(Stored data entries)
====================

(* ===== verification/SchedSteps.v ===== *)
(** * Runs of the scheduler

    The operations as a step relation, what holds in every state they reach, how long a
    timed sleep can last, and the numbers of processes. *)

From S2P Require Import Prelude Bitops Dlist Sched SchedSpec.

Section Steps.
Let HA := sched_heads_are.
Let HS : forall n, sched_head n -> sched_head n := fun n H => H.
Let HP := sched_heads_prio.

(** The current task ends: it is idle from now on and another one runs. *)
Definition end_task (s : sched_st) : outcome sched_st :=
  s ← set_task_state s (current s) PROCESS_STATE_IDLE; sched s.

Lemma end_task_spec s L : kernel s L -> current s <> idle s ->
  exists s' L', end_task s = Ret s' /\ kernel s' L' /\ mutexes s' = mutexes s /\
    forall x k, tasks s !! x = Some k -> state k = PROCESS_STATE_SLEEP -> tasks s' !! x = Some k.
Proof.
  intros [K (k & Hk & Hs)] Hni. pose proof (ka_inv _ _ _ _ K) as I. unfold end_task.
  destruct (set_task_state_spec sched_head HA HS HP s L (current s) k I Hk PROCESS_STATE_IDLE)
    as (s2 & E2 & I2 & [R1 R3 R4 R5 R6 R7 R8] & T2); [done|].
  rewrite Hs in I2, T2. cbn [change_table abs_change] in I2, T2. rewrite decide_False in T2 by done.
  rewrite E2, Ret_bind. set (k2 := with_state PROCESS_STATE_IDLE k) in T2.
  assert (tasks s2 !! current s = Some k2) as Hk2 by (rewrite T2; apply lookup_insert_eq).
  destruct K as [K1 K2 K3 K4 K5 K6 (ki & Hki & Hpi & Hsi)].
  assert (kernel_at sched_head false s2 (push L HIdle (current s))) as K'.
  { split; try congruence.
    - exists k2. by rewrite R4.
    - rewrite R4, T2. intros x kx [[<- <-]|[Hne Hx]]%lookup_insert_Some Hsx; [done|]. by eapply K3.
    - exists ki. rewrite R5, T2, lookup_insert_ne by congruence. done. }
  destruct (sched_spec sched_head HA HS HP _ _ K') as (s3 & L3 & E3 & K3' & [Sk _ _ Sm Sp Si] & _).
  exists s3, L3. split; [done|]. split; [done|]. split; [congruence|].
  intros x kx Hx Hsx. apply Sk; [|done]. rewrite T2, lookup_insert_ne; [done|congruence].
Qed.

(** ** Steps *)

Inductive kop :=
  | OpSched
  | OpTick (fuel : nat)
  | OpSuspend (timeout : Z)
  | OpWakeup (t : Z)
  | OpStart (t : Z)
  | OpEnd.

(** What an operation asks of its caller: only the idle task may not sleep or end, a task
    that is woken exists and one that is started does not. *)
Definition op_ok (s : sched_st) (L : lists) (o : kop) : Prop :=
  match o with
  | OpSched => True
  | OpTick fuel => (length (L HSleep) < fuel)%nat
  | OpSuspend timeout => current s <> idle s /\ timeout <> 0
  | OpWakeup t => is_Some (tasks s !! t)
  | OpStart t => tasks s !! t = None /\ 0 < t < 4294967296
  | OpEnd => current s <> idle s
  end.

Definition run_op (s : sched_st) (o : kop) : outcome sched_st :=
  match o with
  | OpSched => sched s
  | OpTick fuel => tick_interrupt fuel s
  | OpSuspend timeout =>
    r ← suspend_task_timeout s (current s) timeout;
    mret (match r with inl s => s | inr (s, _) => s end)
  | OpWakeup t => '(s, _) ← wakeup_task s t; mret s
  | OpStart t => start_task s t
  | OpEnd => end_task s
  end.

Definition is_tick (o : kop) : nat := match o with OpTick _ => 1 | _ => 0 end.

(** What a step does to a task that sleeps. *)
Definition sleeper_step (o : kop) (t : Z) (k k' : task) : Prop :=
  match o with
  | OpTick _ => if decide (state (tick_of k) = PROCESS_STATE_SLEEP) then k' = tick_of k else state k' <> PROCESS_STATE_SLEEP
  | OpWakeup t' => if decide (t = t') then state k' = PROCESS_STATE_PREPARE else k' = k
  | _ => k' = k
  end.

Lemma run_op_spec s L o : kernel s L -> op_ok s L o ->
  exists s' L', run_op s o = Ret s' /\ kernel s' L' /\ mutexes s' = mutexes s /\
    forall t k, tasks s !! t = Some k -> state k = PROCESS_STATE_SLEEP ->
      exists k', tasks s' !! t = Some k' /\ sleeper_step o t k k'.
Proof.
  intros K Hok. destruct o as [|fuel|timeout|t|t|]; simpl in *.
  - destruct K as [K Hr]. destruct (sched_spec sched_head HA HS HP s L K) as (s' & L' & E & K' & [S1 _ _ S2 _ _] & _).
    exists s', L'. split_and!; try done. intros x k Hx Hs. exists k. split; [by apply S1|done].
  - destruct (tick_interrupt_spec sched_head HA HS HP s L fuel K Hok) as (s' & L' & E & K' & Hm & H).
    exists s', L'. by split_and!.
  - destruct Hok as [Hni Ht].
    destruct (suspend_spec sched_head HA HS HP s L timeout K Hni Ht) as (s' & L' & k' & E & K' & _ & _ & _ & _ & _ & Hm & H).
    rewrite E, Ret_bind. exists s', L'. split_and!; try done. intros x k Hx Hs. exists k. split; [|done].
    apply H; [|done|done]. destruct K as [_ (kc & Hkc & Hsc)]. intros ->. congruence.
  - destruct Hok as [k Hk].
    destruct (wakeup_task_spec sched_head HA HS HP s L t k K Hk) as [[Hs E]|(s' & L' & k' & Hs & E & K' & R & T & Hs')];
      rewrite E, Ret_bind.
    + exists s, L. split_and!; try done. intros x kx Hx Hsx. exists kx. split; [done|].
      rewrite decide_False; [done|]. intros ->. congruence.
    + exists s', L'. split_and!; try done; [apply R|]. intros x kx Hx Hsx. rewrite T.
      case_decide as Hd; subst; [exists k'|exists kx]; rewrite ?lookup_insert_eq, ?lookup_insert_ne by done; done.
  - destruct Hok as [Hn Ht]. destruct (start_task_spec s L t K Hn Ht) as (s' & k & E & K' & R & T & _).
    eexists s', _. split; [exact E|]. split; [exact K'|]. split; [apply R|]. intros x kx Hx Hsx. exists kx.
    rewrite T, lookup_insert_ne by congruence. done.
  - destruct (end_task_spec s L K Hok) as (s' & L' & E & K' & Hm & H).
    exists s', L'. split_and!; try done. intros x kx Hx Hsx. exists kx. split; [by apply H|done].
Qed.

(** Sequences of operations, each called as [op_ok] asks. *)
Inductive steps : list kop -> sched_st -> sched_st -> Prop :=
  | steps_nil s : steps [] s s
  | steps_cons o os s L s1 s2 :
      kernel s L -> op_ok s L o -> run_op s o = Ret s1 -> steps os s1 s2 -> steps (o :: os) s s2.

Lemma lists_unique s L L' hd : kernel s L -> kernel s L' -> sched_head hd -> L hd = L' hd.
Proof.
  intros [K _] [K' _] Hh.
  destruct (sh_family _ _ _ (sv_shape _ _ _ (ka_inv _ _ _ _ K))) as [Hd _].
  destruct (sh_family _ _ _ (sv_shape _ _ _ (ka_inv _ _ _ _ K'))) as [Hd' _].
  pose proof (dlist_inj _ _ _ _ (Hd hd Hh) (Hd' hd Hh)) as E. unfold entries in E.
  eapply list_fmap_eq_inj; [|exact E]. by apply entry_inj, sched_heads_are.
Qed.

Lemma steps_kernel os s s' : steps os s s' -> forall L, kernel s L -> exists L', kernel s' L'.
Proof.
  induction 1 as [s|o os s L0 s1 s2 K0 Hok E Hst IH]; intros L K; [by exists L|].
  destruct (run_op_spec s L0 o K0 Hok) as (s' & L' & E' & K' & _). rewrite E in E'. injection E' as <-. by eapply IH.
Qed.
End Steps.

(** ** Properties *)


(** C3: from a consistent state every sequence of scheduler calls, timer ticks, sleeps,
    wake-ups, starts and ends of tasks returns and leads to a consistent state, in which
    exactly the current task runs. *)
Theorem scheduler_safe os s L s' (K : kernel s L) (Hsteps : steps os s s') :
  exists L', kernel s' L' /\
    (forall t k, tasks s' !! t = Some k -> state k = PROCESS_STATE_RUNNING <-> t = current s') /\
    forall o, op_ok s' L' o -> exists s'', run_op s' o = Ret s''.
Proof.
  destruct (steps_kernel os s s' Hsteps L K) as [L' K']. exists L'. split; [done|]. split.
  - intros t k Hk. split; [by eapply ka_only, Hk; apply K'|]. intros ->.
    destruct K' as [_ (kc & Hkc & Hs)]. congruence.
  - intros o Ho. destruct (run_op_spec s' L' o K' Ho) as (s'' & _ & E & _). by exists s''.
Qed.

(** C31: [sched] called by a running task gives the processor to the first task of the
    best priority that can run; it keeps it only if no other task can. *)
Theorem sched_picks_best s L (K : kernel s L) :
  exists s' L', sched s = Ret s' /\ kernel s' L' /\
    (best L (current s') \/ (current s' = current s /\ forall i, 0 <= i < 64 -> L (HPrio i) = [])).
Proof.
  destruct K as [K _].
  destruct (sched_spec sched_head sched_heads_are (fun n H => H) sched_heads_prio s L K) as (s' & L' & E & K' & _ & H).
  by exists s', L'.
Qed.

(** C30: a task that sleeps with [n > 0] ticks to go sleeps for less than [n] ticks, whatever
    the other tasks do. *)
Theorem timed_sleep_ends os s L s' t k
    (K : kernel s L) (Hsteps : steps os s s') (Hk : tasks s !! t = Some k) (Hs : state k = PROCESS_STATE_SLEEP)
    (Hw : 0 < wait_time k) :
  (exists os1 s1 k1, steps os1 s s1 /\ (exists os2, os = os1 ++ os2) /\
     tasks s1 !! t = Some k1 /\ state k1 <> PROCESS_STATE_SLEEP) \/
  (Z.of_nat (list_sum (is_tick <$> os)) < wait_time k).
Proof.
  revert L k K Hk Hs Hw. induction Hsteps as [s|o os s L0 s1 s2 K0 Hok E Hst IH]; intros L k K Hk Hs Hw.
  { right. simpl. lia. }
  destruct (run_op_spec s L0 o K0 Hok) as (s1' & L1 & E1 & K1 & _ & Hsl). rewrite E in E1. injection E1 as <-.
  destruct (Hsl t k Hk Hs) as (k1 & Hk1 & Hstep).
  destruct (decide (state k1 = PROCESS_STATE_SLEEP)) as [Hs1|Hs1].
  2: { left. exists [o], s1, k1. split; [exact (steps_cons _ _ _ _ _ _ K0 Hok E (steps_nil _))|]. split; [by exists os|done]. }
  assert (wait_time k1 = wait_time k - Z.of_nat (is_tick o) /\ 0 < wait_time k1) as [Ew Hw1].
  { destruct o; simpl in *; try (subst k1; lia).
    - case_decide as Hd; [|done]. subst k1. revert Hd. unfold tick_of.
      rewrite (proj2 (Z.ltb_lt 0 (wait_time k)) Hw). zcase; simpl; [done|lia].
    - case_decide; [congruence|]. subst k1. lia. }
  destruct (IH L1 k1 K1 Hk1 Hs1 Hw1) as [(os1 & s3 & k3 & H1 & (os2 & ->) & H3 & H4)|Hlt].
  - left. exists (o :: os1), s3, k3. split; [exact (steps_cons _ _ _ _ _ _ K0 Hok E H1)|]. split; [by exists os2|done].
  - right. change (list_sum (is_tick <$> o :: os)) with (is_tick o + list_sum (is_tick <$> os))%nat. lia.
Qed.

====================

### Task item:
How many lines in the data above hold the word "subst"? Answer with the number alone.

### Solution to the exercise:
4